NEGARA HARUS MINTA MAAF (3a)
(Masalah Pencabutan paspor WNI di
Luar Negeri dan EKSIL)
Oleh MD Kartaprawira*
Dalam
simposium 18-19 April 2016 yang lalu, sayang tidak ada gema suara eksil, yang sebagian
besar terdiri dari mahasiswa-mahasiswa yang dicabut paspornya oleh penguasa
orde baru dengan sewenang-wenang. Mereka itulah[K1]
mahasiswa-mahasiswa yang dikirim ke luar negeri oleh pemerintah Soekarno, yang
diharapkan dan digadang-gadang untuk menjadi tulang punggung pembangunan negara
setelah selesai studinya. Itulah ide Soekarno yang tidak mau jual obral
kekayaan alam Indonesia kepada kapitalis-kapitalis asing. Sebab Bung Karno menunggu
kedatangan spesialis-spesialis patriotik tersebut. Celakanya, kekuatan jahat
anti rakyat berhasil mengkhianati yang “menunggu” maupun yang “ditunggu”.
a) Pencabutan
semena-mena paspor WNI di Luar Negeri adalah Pelanggaran HAM berat.
Jalan sejarah yang
memang bengkok-bengkok inilah yang ternyata harus dilalui oleh para mahasiswa
kiriman Bung Karno tersebut. Mereka inilah yang merupakan korban kejahatan
kemanusiaan di luar negeri yang dilakukan oleh para Atase Militer di berbagai
KBRI atas nama negara. Misalnya di KBRI Moscow peranan tersebut dilakukan oleh
Atase Militer Brigjen M. Jasin, yang merangkap sebagai Ketua Panitia
skrening.
Di Rusia pencabutan paspor dimulai dengan pencabutan paspor 25 WNI yang
berdomisili di Moscow (PENGUMUMAN No.Peng.852/R/1966, Moskow,1 Agustus 1966),
berhubung diragukan loyalitasnya terhadap “Pemerintah Republik Indonesia”,
yaitu Rejim dikmilfas Suharto. Dalam situasi panas tersebut loyalitas mereka
terhadap Presiden Soekarno masih tetap utuh dan tanpa diragukan. Meskipun di
dalam surat Pengumuman KBRI meminta kepada seluruh masyarakat Indonesia yang
berada di Uni Soviet untuk tidak memberikan bantuan kepada para mereka yang
dicabut paspornya baik materiil maupun moril.
Selanjutnya pencabutan paspor dilakukan terhadap WNI lain-lainnya. Mulai
sejak itu berkembang di Eropa, terutama di Moscow masalah orang-apatride (tanpa-kewarganegaraan,
stateless, besgrazhdanstwo), eksil, OTP (Orang Terhalang Pulang), Orang
Kelayaban (Gusdur menamakannya) dan sebagainya.
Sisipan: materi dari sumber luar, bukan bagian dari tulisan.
Lemma filename_ok next_id url : int_range next_id ->
  let n := dl_extract_filename next_id url 256 in strlen n < 256 /\ Forall clean n.
Proof.
  intros Hid. unfold dl_extract_filename.
  match goal with |- context [if (strlen ?n =? 0) || _ then _ else _] => generalize n end. intros name.
  destruct ((strlen name =? 0) || (256 <=? strlen name)) eqn:E; cbv zeta.
  - destruct (fmt_d_int next_id Hid) as [Hc Hl]. split.
    + unfold snprintf_buf, strlen. rewrite length_take. lia.
    + apply Forall_take, Forall_app. split; [by_compute | done].
  - destruct (sanitize_safe name) as (_ & Hl & Hc & _).
    { pose proof (Nat2Z.is_nonneg (length name)). unfold strlen in *. zbool. lia. }
    split; [done|]. eapply Forall_impl; [exact Hc | apply bad_char_clean].
Qed.

Lemma dl_zero_ok : dl_ok dl_zero.
Proof. split; try (by left); by_compute. Qed.

Lemma dl_new_ok id next_id url dst now : int_range id -> int_range next_id -> dl_ok (dl_new id next_id url dst now).
Proof.
  intros Hi Hn. split; cbn [dl_new dl_active dl_done dl_paused dl_error dl_id dl_url dl_dst_path dl_filename
    dl_error_msg dl_total_size dl_downloaded]; try (by left); try (by right); try done.
  - unfold strlen. rewrite length_take. lia.
  - unfold strlen. rewrite length_take. lia.
  - by apply filename_ok.
  - by_compute.
Qed.

Lemma dl_toggle_ok d : dl_ok d -> dl_ok (dl_toggle d).
Proof. intros []. split; try done. simpl. case_if; [by right | by left]. Qed.

Lemma dl_cancelled_ok d : dl_ok d -> dl_ok (dl_cancelled d).
Proof. intros []. split; try done; try (by left); try (by right). simpl. by_compute. Qed.

Lemma on_download_ok i f j : (forall d, dl_ok d -> dl_ok (f d)) -> jobs_ok j -> jobs_ok (on_download i f j).
Proof.
  intros Hf (Hl & Hd & Hrest). split; [simpl; by rewrite length_alter|]. split; [|done].
  simpl. by apply Forall_alter; [|intros ? _; apply Hf].
Qed.

Lemma jobs_init_ok : jobs_ok jobs_init.
Proof.
  split; [done|]. split; [repeat constructor; apply dl_zero_ok|].
  split; [by_compute|]. repeat split. by left.
Qed.

Section typing.
Context {W : Type} {os : OS W}.
Abbreviation typed := (cfg (fun _ _ _ j => jobs_ok j)).
Abbreviation keeps m := (hoare (inv (W := W) typed (fun _ => True)) m (fun _ => True)).

#[local] Instance any_quiet : Quiet (fun _ => True).
Proof. by intros e. Qed.

Lemma keeps_any_validate path size : keeps (validate_path path size).
Proof.
  unfold validate_path, http_validate_and_confine. case_if; [hgo|].
  apply hoare_bind with (Q := fun _ => True); [hgo|]. intros root _. apply hoare_io. hgo.
Qed.

Lemma keeps_job_reply no_store size text : keeps (job_reply no_store size text).
Proof. unfold job_reply. hgo. Qed.

#[local] Hint Resolve keeps_any_validate keeps_job_reply : hoare.

(** The rule for reading the tables. *)
Lemma hoare_ask_jobs {A} (f : jobs_t -> A) (Q : A -> Prop) :
  (forall j, jobs_ok j -> Q (f j)) -> hoare (inv (W := W) typed (fun _ => True)) (ask (fun s => f (g_jobs s))) Q.
Proof. intros HQ. apply hoare_ask. intros s Hs. apply HQ, Hs. Qed.

Lemma keeps_on_jobs f : (forall j, jobs_ok j -> jobs_ok (f j)) -> keeps (upd (on_jobs f)).
Proof. intros Hf. apply hoare_upd. intros s Hs. apply Hf, Hs. Qed.


Lemma keeps_dl_start buf r : keeps (api_dl_start buf r).
Proof.
  unfold api_dl_start. case_if; [hgo|]. cbv zeta.
  match goal with |- hoare _ (match ?u with _ => _ end) _ => destruct u as [|c url] end; [hgo|].
  destruct (dl_url_is_supported false _) as [ok reason]. case_if; [hgo|].
  apply hoare_bind with (Q := fun _ => True); [hgo|]. intros [dst|] _; [|hgo].
  apply hoare_bind with (Q := fun _ => True); [hgo|]. intros slots _. destruct (dl_find_slot slots); [|hgo].
  apply hoare_bind with (Q := int_range); [apply (hoare_ask_jobs g_dl_next_id); by intros j (_ & _ & Hj & _)|].
  intros id Hid. apply hoare_bind with (Q := fun _ => True); [hgo|]. intros now _.
  apply hoare_bind with (Q := fun _ => True); [|intros _ _; apply keeps_job_reply].
  apply keeps_on_jobs. intros j (Hl & Hd & _ & He). pose proof (to_int_range (id + 1)) as Hn.
  split; [simpl; by rewrite length_insert|]. split; [|done]. simpl. apply Forall_insert; [done|].
  by apply dl_new_ok.
Qed.

Lemma keeps_dl_pause buf r : keeps (api_dl_pause buf r).
Proof.
  unfold api_dl_pause. case_if; [hgo|]. apply hoare_bind with (Q := fun _ => True); [hgo|]. intros l _.
  case_match; [|hgo]. apply hoare_bind with (Q := fun _ => True); [|intros _ _; hgo].
  apply keeps_on_jobs. intros j. apply on_download_ok, dl_toggle_ok.
Qed.

Lemma keeps_dl_cancel buf r : keeps (api_dl_cancel buf r).
Proof.
  unfold api_dl_cancel. case_if; [hgo|]. apply hoare_bind with (Q := fun _ => True); [hgo|]. intros l _.
  case_match; [|hgo]. apply hoare_bind with (Q := fun _ => True); [|intros _ _; hgo].
  apply keeps_on_jobs. intros j. apply on_download_ok, dl_cancelled_ok.
Qed.

Lemma keeps_extract_cancel r : keeps (api_extract_cancel r).
Proof.
  unfold api_extract_cancel. case_if; [hgo|]. apply hoare_bind with (Q := fun _ => True); [|intros _ _; hgo].
  apply keeps_on_jobs. intros j (Hl & Hd & Hn & Ha & Hdone & _ & He). do 3 (split; [done|]).
  split; [done|]. split; [done|]. split; [by right | done].
Qed.

(** C20: the job tables keep their types.  Whatever the request and however the
    system behaves, every handler of downloads and extractions leaves four
    entries whose flags are flags, whose numbers fit an int, whose texts fit
    their arrays with the terminator, and whose names and messages need no
    escape in JSON; the table the program starts with is of that kind. *)
Theorem jobs_well_typed o buf r m (s : st http_state W) :
  job_api o buf r = Some m -> jobs_ok (g_jobs (ses s)) -> jobs_ok (g_jobs (ses (m s).2)).
Proof.
  intros Hm Hj. assert (Hk : keeps m).
  { destruct o; simplify_eq/=; first [apply keeps_dl_start | apply keeps_dl_pause | apply keeps_dl_cancel
      | apply keeps_extract_cancel | unfold api_dl_status, api_extract, api_extract_progress; hgo]. }
  assert (Hs : inv (W := W) typed (fun _ => True) s) by (split; [done | by apply Forall_true]).
  by destruct (Hk s Hs) as [[Hj' _] _].
Qed.

End typing.

(** ** The report fits its array *)

Lemma length_json_escape c : (length (json_escape c) <= 6)%nat.
Proof.
  unfold json_escape. repeat (case_if; [simpl; lia|]). case_if; [|simpl; lia]. zbool.
  assert (length (digits 16 c) <= 4)%nat as Hd.
  { destruct (Z.ltb_spec c 0).
    - unfold digits. etrans; [apply digits_fuel_length|]. rewrite Z.log2_nonpos by lia. simpl. lia.
    - assert (Hall : Forall (fun c => length (digits 16 c) <= 4)%nat (seqZ 0 32)) by by_compute.
      apply (Forall_forall _ _) with (x := c) in Hall; [done|]. apply elem_of_seqZ. lia. }
  cbn [length]. unfold pad_left. rewrite length_app, length_replicate. lia.
Qed.

Lemma json_escape_fits cap s : forall buf b,
  json_escape_append cap buf s = Some b -> strlen buf < cap -> strlen b < cap.
Proof.
  induction s as [|c s IH]; intros buf b; cbn [json_escape_append]; [by intros [= <-]|].
  destruct (Z.leb_spec cap (strlen buf + 6)); [done|]. intros Hb _. apply (IH _ _ Hb).
  unfold strlen in *. rewrite length_app. pose proof (length_json_escape c). lia.
Qed.

Lemma json_escape_clean cap s : Forall clean s ->
  forall buf b, json_escape_append cap buf s = Some b -> b = buf ++ s.
Proof.
  induction 1 as [|c s (Hlo & Hq & Hb) _ IH]; intros buf b; cbn [json_escape_append]; [by intros [= <-]; rewrite app_nil_r|].
  case_if; [done|]. intros E. apply IH in E as ->. rewrite <- app_assoc. f_equal.
  unfold json_escape, BACKSLASH in *. by repeat (rewrite (proj2 (Z.eqb_neq _ _)) by lia); destruct (Z.ltb_spec c 32); [lia|].
Qed.

Lemma dl_escaped_clean s : Forall clean s -> strlen (dl_escaped s) <= strlen s.
Proof.
  intros Hs. unfold dl_escaped. destruct (json_escape_append 512 [] s) as [b|] eqn:E; simpl.
  - by rewrite (json_escape_clean _ _ Hs _ _ E).
  - unfold strlen. simpl. lia.
Qed.

Lemma dl_escaped_fits s : strlen (dl_escaped s) < 512.
Proof.
  unfold dl_escaped. destruct (json_escape_append 512 [] s) as [b|] eqn:E; simpl; [|done].
  by apply (json_escape_fits _ _ _ _ E).
Qed.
Sebagai orang yang tidak mempunyai kewarganegaraan (stateless) mereka
mengalami banyak penderitaan dalam perjalanan hidupnya. Dalam hubungannya
dengan tanah air: mereka terputus hubungannya dengan isteri/suami,
anak-anaknya, tunangannya, orang tuanya dan sanak keluarga lainnya. Bahkan
ketika orang tua meninggal pun tidak mengetahui, tidak dapat ikut mengurus penguburannya.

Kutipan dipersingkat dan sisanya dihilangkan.